■ **What is needed**: Only the lines from the one holding "(forall w rest, chosen" to the final line of the material below belong in the answer, transcribed exactly.

■ **Provided material**:
▼

(** [schedule] of a thread that is not dying: it switches to the chosen thread. *)
Lemma wp_schedule k c (Q : unit -> Sched -> Prop) :
  level k = false -> threads k !! 0 = None -> threads k !! current k = Some c -> status c <> Running -> status c <> Dying ->
  threads_good k -> READY_LIST k <> [] -> (forall t, t ∈ READY_LIST k -> is_Some (threads k !! t)) ->
  (forall t rest th k', chosen k (READY_LIST k) t rest -> threads k !! t = Some th ->
     k' = with_mmu (pagedir th) (t + PGSIZE) (with_threads (<[t := set_status Running th]> (threads k))
            (with_current t (with_ticks 0 (with_ready rest k)))) -> Q tt k') ->
  wp schedule k Q.
Proof.
  intros Hl H0 Hc Hs Hd Hg Hne Hts HQ. unfold schedule. apply wp_bind, wp_gets, wp_bind, wp_next; try done.
  intros t rest Hch. destruct (Hts t) as [th Hth].
  { destruct Hch as (i & Hi & _). by eapply list_elem_of_lookup_2. }
  apply wp_bind, wp_gets, wp_bind, wp_assert; [by simpl; rewrite Hl|].
  apply wp_bind. eapply wp_deref; [exact Hc|]. apply wp_bind, wp_assert; [by rewrite bool_decide_false|].
  assert (t <> 0) as Ht0 by congruence.
  apply wp_bind. unfold check_thread. apply wp_bind, wp_assert; [by rewrite (proj2 (Z.eqb_neq t 0))|].
  apply wp_bind. eapply wp_deref; [exact Hth|]. apply wp_assert; [apply Z.eqb_eq, (Hg t th Hth)|].
  apply wp_bind, wp_modify.
  assert (forall prev k2, threads k2 = threads k -> current k2 = t ->
    with_current t k2 = with_current t (with_ticks 0 (with_ready rest k)) ->
    prev = 0 \/ (prev = current k /\ prev <> t) -> wp (schedule_tail prev) k2 Q) as Htail.
  { intros prev k2 E1 E2 E3 Hp. unfold schedule_tail. apply wp_bind, wp_gets. rewrite E2.
    apply wp_bind. eapply wp_upd_thread; [by rewrite E1|]. rewrite E1.
    apply wp_bind. unfold activate. apply wp_bind, wp_gets. simpl. rewrite E2. apply wp_bind.
    eapply wp_deref; [simpl; apply lookup_insert_eq|]. apply wp_modify.
    assert (k2 = with_current t (with_ticks 0 (with_ready rest k))) as Ek by (rewrite <- E3; destruct k2; simpl in *; by subst).
    set (k3 := with_mmu _ _ _).
    assert (Q tt k3) as HQ3 by (apply (HQ t rest th); [done|done|]; unfold k3; by rewrite Ek).
    destruct (Z.eqb_spec prev 0); [by apply wp_ret|]. destruct Hp as [?|[-> Hpt]]; [done|].
    apply wp_bind. eapply (wp_deref _ _ c).
    { simpl. rewrite lookup_insert_ne by done. exact Hc. }
    apply wp_bind, wp_gets. rewrite bool_decide_false by done. by apply wp_ret. }
  destruct (Z.eqb_spec (current k) t) as [E|E]; simpl.
  - apply Htail; try done. by left.
  - apply wp_bind, wp_modify. apply Htail; try done. by right.
Qed.

(** C34: priority scheduling.  When a thread other than the idle thread yields, the thread
    that runs next has the highest priority among the ready threads and the yielding thread;
    among equals it is the one queued first, with the yielding thread last; the others keep
    their order, and the yielding thread will restore its interrupt level when it runs
    again. *)
Theorem yield_runs_highest (k : Sched) :
  sched_ok k -> threads_good k -> current k <> IDLE_THREAD k ->
  wp yield_current k (fun _ k' =>
    chosen k (READY_LIST k ++ [current k]) (current k') (READY_LIST k') /\
    has_status k' (current k') Running /\
    konts k' !! current k = Some (KSetLevel (level k) :: default [] (konts k !! current k))).
Proof.
  intros [Hi Hr] Hg Hid. destruct (r_cur _ Hr) as (c & Hc & Hcs & _).
  unfold yield_current. apply wp_bind. change (wp intr_disable k ?Q) with (Q (level k) (with_level false k)).
  cbv beta. apply wp_bind, wp_gets, wp_bind, wp_gets. simpl.
  apply wp_bind. eapply wp_upd_thread; [simpl; exact Hc|].
  rewrite (proj2 (Z.eqb_neq _ _) Hid). simpl. apply wp_bind, wp_modify, wp_bind, wp_modify.
  set (k1 := with_konts _ _).
  assert (forall t, pri_of k1 t = pri_of k t) as Hpri.
  { intros t. unfold pri_of. simpl. destruct (decide (t = current k)) as [->|].
    - by rewrite lookup_insert_eq, Hc.
    - by rewrite lookup_insert_ne. }
  eapply (wp_schedule k1 (set_status Ready c)); simpl; try done.
  - rewrite lookup_insert_ne; [apply (i_null _ _ Hi)|].
    intros E. rewrite E, (i_null _ _ Hi) in Hc. done.
  - apply lookup_insert_eq.
  - intros t th. simpl. destruct (decide (t = current k)) as [->|].
    + rewrite lookup_insert_eq. intros [= <-]. exact (Hg _ _ Hc).
    + rewrite lookup_insert_ne by done. apply Hg.
  - by destruct (READY_LIST k).
  - intros t Hin. rewrite lookup_insert_is_Some. destruct (decide (current k = t)); [by left|right].
    split; [done|]. apply elem_of_app in Hin as [Hin|Hin].
    + destruct (i_ready _ _ Hi t Hin) as (th & ? & _). by exists th.
    + apply list_elem_of_singleton in Hin. congruence.
  - intros t rest th k' (i & Hti & -> & Hmax) Hth ->. simpl. split_and!.
    + exists i. split_and!; [done|done|]. intros j x Hx. rewrite <- !Hpri. by apply Hmax.
    + exists (set_status Running th). simpl. by rewrite lookup_insert_eq.
    + apply lookup_insert_eq.
Qed.

Lemma demo_sched_ok : sched_ok (sched demo_kernel).
Proof.
  pose proof (boot_ok 0x1000 zero_thread ltac:(done)) as H. unfold wp in H.
  destruct (boot 0x1000 zero_thread boot_sched) as [[] s| | |] eqn:E; [|done..].
  unfold demo_kernel. cbn [sched]. rewrite E. apply H.
Qed.

Lemma yield_runs_highest_witness :
  wp yield_current (sched demo_kernel) (fun _ k' => has_status k' (current k') Running).
Proof.
  eapply wp_mono; [apply (yield_runs_highest (sched demo_kernel))|].
  - exact demo_sched_ok.
  - intros t th Ht. vm_compute in Ht |- *.
    destruct t as [|p|p]; try done.
    do 13 (destruct p as [p|p|]; try done); injection Ht as <-; done.
  - done.
  - by intros [] k' (_ & ? & _).
Defined.

(** ** Semaphores *)

(** [up] with a waiter, up to the point where the waiter is woken. *)
Lemma wp_up_waiter s k x (Q : unit -> Kernel -> Prop) :
  semas k !! s = Some x -> waiters x <> [] -> threads_good (sched k) ->
  (forall t, t ∈ waiters x -> is_Some (threads (sched k) !! t)) ->
  (forall w rest, chosen (sched k) (waiters x) w rest ->
     wp (sch (push_kont (KUp s (level (sched k))) ;; unblock w))
       (with_semas (<[s := mkSema (value x) rest]> (semas k)) (with_sched (with_level false (sched k)) k)) Q) ->
  wp (up s) k Q.
Proof.
  intros Hs Hne Hg Hts HQ. unfold up. apply wp_bind, wp_zoom.
  change (wp intr_disable (sched k) ?Q) with (Q (level (sched k)) (with_level false (sched k))). cbv beta.
  apply wp_bind. unfold get_sema, wp at 1. cbn [semas with_sched]. rewrite Hs.
  destruct (best_chosen (sched k) (waiters x) Hne Hg) as (w & Hw & Hc).
  destruct (waiters x) as [|w0 ws] eqn:E; [done|]. rewrite <- E in *.
  apply wp_bind, wp_zoom, wp_priorities; [done|].
  change (pri_of (sched (with_sched (with_level false (sched k)) k))) with (pri_of (sched k)).
  rewrite Hw.
  apply wp_bind, wp_modify. by apply HQ.
Qed.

▲

■ **Response box**:
  (forall w rest, chosen (sched k) (waiters x) w rest ->
     wp (sch (push_kont (KUp s (level (sched k))) ;; unblock w))
       (with_semas (<[s := mkSema (value x) rest]> (semas k)) (with_sched (with_level false (sched k)) k)) Q) ->
  wp (up s) k Q.
Proof.
  intros Hs Hne Hg Hts HQ. unfold up. apply wp_bind, wp_zoom.
  change (wp intr_disable (sched k) ?Q) with (Q (level (sched k)) (with_level false (sched k))). cbv beta.
  apply wp_bind. unfold get_sema, wp at 1. cbn [semas with_sched]. rewrite Hs.
  destruct (best_chosen (sched k) (waiters x) Hne Hg) as (w & Hw & Hc).
  destruct (waiters x) as [|w0 ws] eqn:E; [done|]. rewrite <- E in *.
  apply wp_bind, wp_zoom, wp_priorities; [done|].
  change (pri_of (sched (with_sched (with_level false (sched k)) k))) with (pri_of (sched k)).
  rewrite Hw.
  apply wp_bind, wp_modify. by apply HQ.
Qed.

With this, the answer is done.